Sara has got no fingers, and one leg's
But to the knee; she still can see a bit;
Her special friend is Catherine who begs
Occasionally snuff of Sara; wit
Have both a-plenty! being wholly blind
Catherine helps the rather older Sara
And, having legs and feet and hands combined
With fingers, visits often; what is fairer
Than such a sight as I this morning saw?
... Cordial are the long relationships,
Leper for leper love is often strong,
There is a lack of flashing eyes and hips
Alluring, e'en of lips where grips the song;
But who shall stand while brave Mtemwa sings
And flings God's praises far and high at morn?

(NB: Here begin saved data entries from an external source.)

Lemma is_some_ext c w w' : ext w w' → is_Some (w_conns w !! c) → is_Some (w_conns w' !! c).
Proof. intros He [cn Hc]. destruct (ex_conns _ _ He c cn Hc) as (cn' & -> & _). by eexists. Qed.
Lemma seen_ext c w w' : ext w w' → seen_conn w c → seen_conn w' c.
Proof.
  intros He (cn & ch & Hc & Hk & Hs). destruct (ex_conns _ _ He c cn Hc) as (cn' & Hc' & Hsame & _).
  destruct (ex_chans _ _ He _ ch Hk) as (ch' & Hk' & _ & Hs'). injection Hsame as _ _ _ E _ _.
  exists cn', ch'. rw E. split_and!; auto.
Qed.
Lemma weak_ok_ext w w' :
  ext w w' → w_timers w' = w_timers w →
  (∀ c, c ∈ weak_refs (w_timers w) → w_conns w !! c = None → w_conns w' !! c = None) → weak_ok w → weak_ok w'.
Proof.
  intros He Ht Hn Hw c. rw Ht. intros Hc. destruct (Hw c Hc); [left; by apply Hn|right]. by eapply seen_ext.
Qed.
Lemma weak_ok_same w w' :
  w_timers w' = w_timers w → w_conns w' = w_conns w → ext w w' → weak_ok w → weak_ok w'.
Proof. intros Ht Hc He. apply weak_ok_ext; [done|done|]. by rw Hc. Qed.
Lemma seen_some c w : seen_conn w c → is_Some (w_conns w !! c).
Proof. intros (cn & ch & Hc & _). by exists cn. Qed.
Lemma slot_ok_ext w w' k o : ext w w' → slot_ok w k o → slot_ok w' k o.
Proof.
  intros He. assert (∀ c, (∃ cn, w_conns w !! c = Some cn ∧ tc_channel_ cn = k) →
    ∃ cn, w_conns w' !! c = Some cn ∧ tc_channel_ cn = k) as H.
  { intros c (cn & Hc & Hk). destruct (ex_conns _ _ He c cn Hc) as (cn' & Hc' & Hsame & _).
    injection Hsame as _ _ _ E _ _. exists cn'. split; congruence. }
  destruct o as [[]|]; simpl; auto.
Qed.
Lemma task_ok_ext w w' f : ext w w' → task_ok w f → task_ok w' f.
Proof.
  intros He. destruct f; simpl; try done; try (by apply is_some_ext); try (by apply seen_ext).
  - intros [? ?]. split; [by eapply seen_ext|done].
  - intros (cn & Hc & Hd). destruct (ex_conns _ _ He c cn Hc) as (cn' & ? & _ & ?). eauto.
Qed.
Lemma ucall_ok_ext w w' u : ext w w' → ucall_ok w u → ucall_ok w' u.
Proof. intros He. destruct u; simpl; try done; (by apply is_some_ext) || (by apply seen_ext). Qed.

(** The tasks that wait in the loop. *)
Definition pending w : list Functor :=
  match w_loops w !! l with Some lp => el_pendings_ lp | None => [] end.

(** Somebody holds a pointer to [c]: a task that waits, or another holder. *)
Definition owned w c : Prop := Some c ∈ owns <$> (pending w ++ cx_batch K) ∨ cx_held K c.

(** What holds of the channel of a connection that is down: it is silent
    and was dispatched before, and once the connection has left the map, its
    destruction is waiting, or has happened and somebody still holds it. *)
Definition dead_ok (X : gset nat) w c ch : Prop :=
  IsNoneEvent ch = true ∧ seen ch ∧
  (c ∉ X → FConnectionDestroyed c ∈ pending w ++ cx_batch K ∨ detached_chan ch ∧ owned w c).

(** A connection of the server. *)
Record sys_conn (X : gset nat) sv w c cn : Prop := {
  sc_loop : tc_loop_ cn = l;
  sc_chan : ∃ ch, w_chans w !! tc_channel_ cn = Some ch ∧ ch_loop_ ch = l ∧ ch_fd_ ch = tc_socket_ cn ∧
    (tc_state_ cn = Disconnected → dead_ok X w c ch);
  sc_in : inv (tc_input_buffer_ cn);
  sc_out : inv (tc_output_buffer_ cn);
  sc_cbs : is_Some (tc_on_connection_ cn) ∧ is_Some (tc_on_message_ cn) ∧ tc_on_close_ cn = Some (RemoveConnection s);
  sc_home : tc_state_ cn ≠ Disconnected ∨ c ∈ X ↔ sv_connections_ sv !! tc_name_ cn = Some c;
}.

(** The loop: [ph] says whether it is dispatching events. *)
Record lp_ok (ph : bool) w lp : Prop := {
  lk_phase : el_event_handing_ lp = ph;
  lk_timers : timers_ok (cx_fired K) (w_timers w) (el_timer_queue_ lp);
  lk_size : 0 < ep_events_size (el_poller_ lp);
  lk_tasks : Forall (task_ok w) (el_pendings_ lp);
  lk_weak : weak_ok w;
}.

Record sys_ok (ph : bool) (X : gset nat) w : Prop := {
  sy_loop : loop_ok l w;
  sy_fds : fds_open l w;
  sy_lp : ∃ lp, w_loops w !! l = Some lp ∧ lp_ok ph w lp;
  sy_acc : ∃ ac, w_accs w !! a = Some ac ∧ ac_loop_ ac = l ∧ ac_on_new_connection_ ac = Some s ∧
    ac_idle_fd_ ac ∈ open_fds (w_hist w) ∧
    ∀ k ch, w_chans w !! k = Some ch → ch_loop_ ch = l → ch_fd_ ch ≠ ac_idle_fd_ ac;
  sy_srv : ∃ sv, server_ok host s sv w ∧ sv_loop_ sv = l ∧ tp_loops_ (sv_thread_pool_ sv) = [] ∧
    is_Some (sv_connection_cb_ sv) ∧ is_Some (sv_message_cb_ sv) ∧
    ∀ c cn, w_conns w !! c = Some cn → sys_conn X sv w c cn;
  sy_own : ∀ c1 c2 cn1 cn2, w_conns w !! c1 = Some cn1 → w_conns w !! c2 = Some cn2 →
    tc_channel_ cn1 = tc_channel_ cn2 → c1 = c2;
  sy_slots : ∀ k ch, w_chans w !! k = Some ch → ch_loop_ ch = l → Forall (slot_ok w k) (slots ch);
  sy_now : ∀ k ch, w_chans w !! k = Some ch → ch_loop_ ch = l → ch_event_handing_ ch = Some true → cx_now K = Some k;
  sy_ids : w_next_conn_id_ w ≤ accepted (w_hist w);
  sy_closing : ∀ c, c ∈ X → ∃ cn, w_conns w !! c = Some cn ∧ tc_state_ cn = Disconnected;
  sy_only : dom (w_loops w) = {[l]} ∧ dom (w_servers w) = {[s]};
}.
(** ** Beginning and end *)

Lemma safe_established ph X c cn w :
  sys_ok ph X w → w_conns w !! c = Some cn → tc_state_ cn = Connecting → safe ph X (ConnectionEstablished c) w.
Proof.
  intros Hok Hc Hst. rw /safe /ConnectionEstablished. wp_step. eapply wp_get_conn; [done|]. wp_step.
  eapply safe_assert; [done|done|]. wp_step. apply wp_assert_true; [by apply bool_decide_eq_true_2|].
  wp_step. rw /set_state. eapply wp_alter_conn; [done|]. set (cn1 := set_tc_state_ Connected cn). set (w1 := set_w_conns _ w).
  destruct (safe_bufs ph X w c cn Hok Hc).
  assert (keep ph X w w1) as Hk1 by (apply (sys_update host l s a K ph X c cn); try done; by rw Hst).
  assert (w_conns w1 !! c = Some cn1) as Hc1 by apply lookup_insert_eq.
  rw /Tie /alter_chan. do 4 wp_step. set (w2 := set_w_chans _ w1). set (w3 := set_w_chans _ w2).
  assert (keep ph X w1 w2) as Hk2 by by apply sys_alter_chan; [apply Hk1|].
  assert (keep ph X w2 w3) as Hk3 by by apply sys_alter_chan; [apply Hk2|].
  pose proof (keep_trans _ _ _ _ _ _ _ _ _ _ _ _ Hk1 (keep_trans _ _ _ _ _ _ _ _ _ _ _ _ Hk2 Hk3)) as Hk.
  wp_step. eapply safe_step; [exact Hk| |].
  { by apply (sys_change_events host l s a K ph X _ c cn1); [apply Hk|..]. }
  intros _ w4 Hk4. eapply safe_step; [exact Hk4| |by intros].
  apply safe_call_connection; [apply Hk4|eapply keep_some; [exact Hk4|by exists cn]].
Qed.

Lemma safe_destroyed X c cn w :
  sys_ok false X w → w_conns w !! c = Some cn → tc_state_ cn = Disconnected → cx_held K c →
  wp (ConnectionDestroyed c) (λ _ w', keep false X w w' ∧
    ∃ ch', w_chans w' !! tc_channel_ cn = Some ch' ∧ detached_chan ch') sys_end w.
Proof.
  intros Hok Hc Hst Hheld. rw /ConnectionDestroyed. wp_step. eapply wp_get_conn; [done|]. wp_step.
  eapply safe_assert; [done|done|]. wp_step. rw /compare_exchange. wp_step. eapply wp_get_conn; [done|].
  rw Hst /=. do 3 wp_step. by apply (sys_remove_channel host l s a K X c).
Qed.
End handlers.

Bradburne's interpretation of Love is profound, thought-provoking and a sheer linguistic beauty - a combination of romance and proverbial compassion:
Love is a short disease, a long desire
And an eternal healing...
Met physically love ignites, it flows
It blows upon the furnace of the heart,
It heats itself by starving as it goes
Feeding on freedom with angelic art;
The poet's genius is in expressing deep insights succinctly and simply:
In human love's lost close embrace
Two truly intertwine
Whilst each sees not the other's face
But is it not divine?
Bradburne's poetry is soaked in deeply contemplative concepts of divinity and religious theme. But you do not have to be an ardent Catholic to enjoy, understand and identify with the poet's universal spirit:
Love is a malady, love's a disease
Makes even Olympians weak at the knees
But say not that love's an incurable thing
For needs it no cure if it feeds on its King
Bradburne was a poet, a humanist, a mystic. He was known to have three wishes: to serve leprosy patients, to die a martyr, and to be buried in the habit of St Francis. All his three wishes came true. His selfless love and care for the rejected poor made him many enemies and he would eventually be shot to death by guerrillas in 1979. Mysteriously, at his requiem Mass, three drops of blood fell from the coffin. Bradburne had been dead for a week; the coffin was reopened and no sign of blood was found. But people noticed he was wearing a shirt and they replaced it with a Franciscan habit.
John Bradburne Memorial Society in Leominster spreads the word of the yet unsung poet and his inspirational life. It also works to relieve the suffering of sick people in the area of Mutemwa where Bradburne's tin hat is a place of pilgrimage now.
John Bradburne is a candidate for canonisation and there is a growing support to officially acknowledge him as a saint.
You can head for the website John Bradburne's Poems, set up through Professor Crystal's endeavours, and dive in the beauty of the poetry of this amazing martyr of a poet.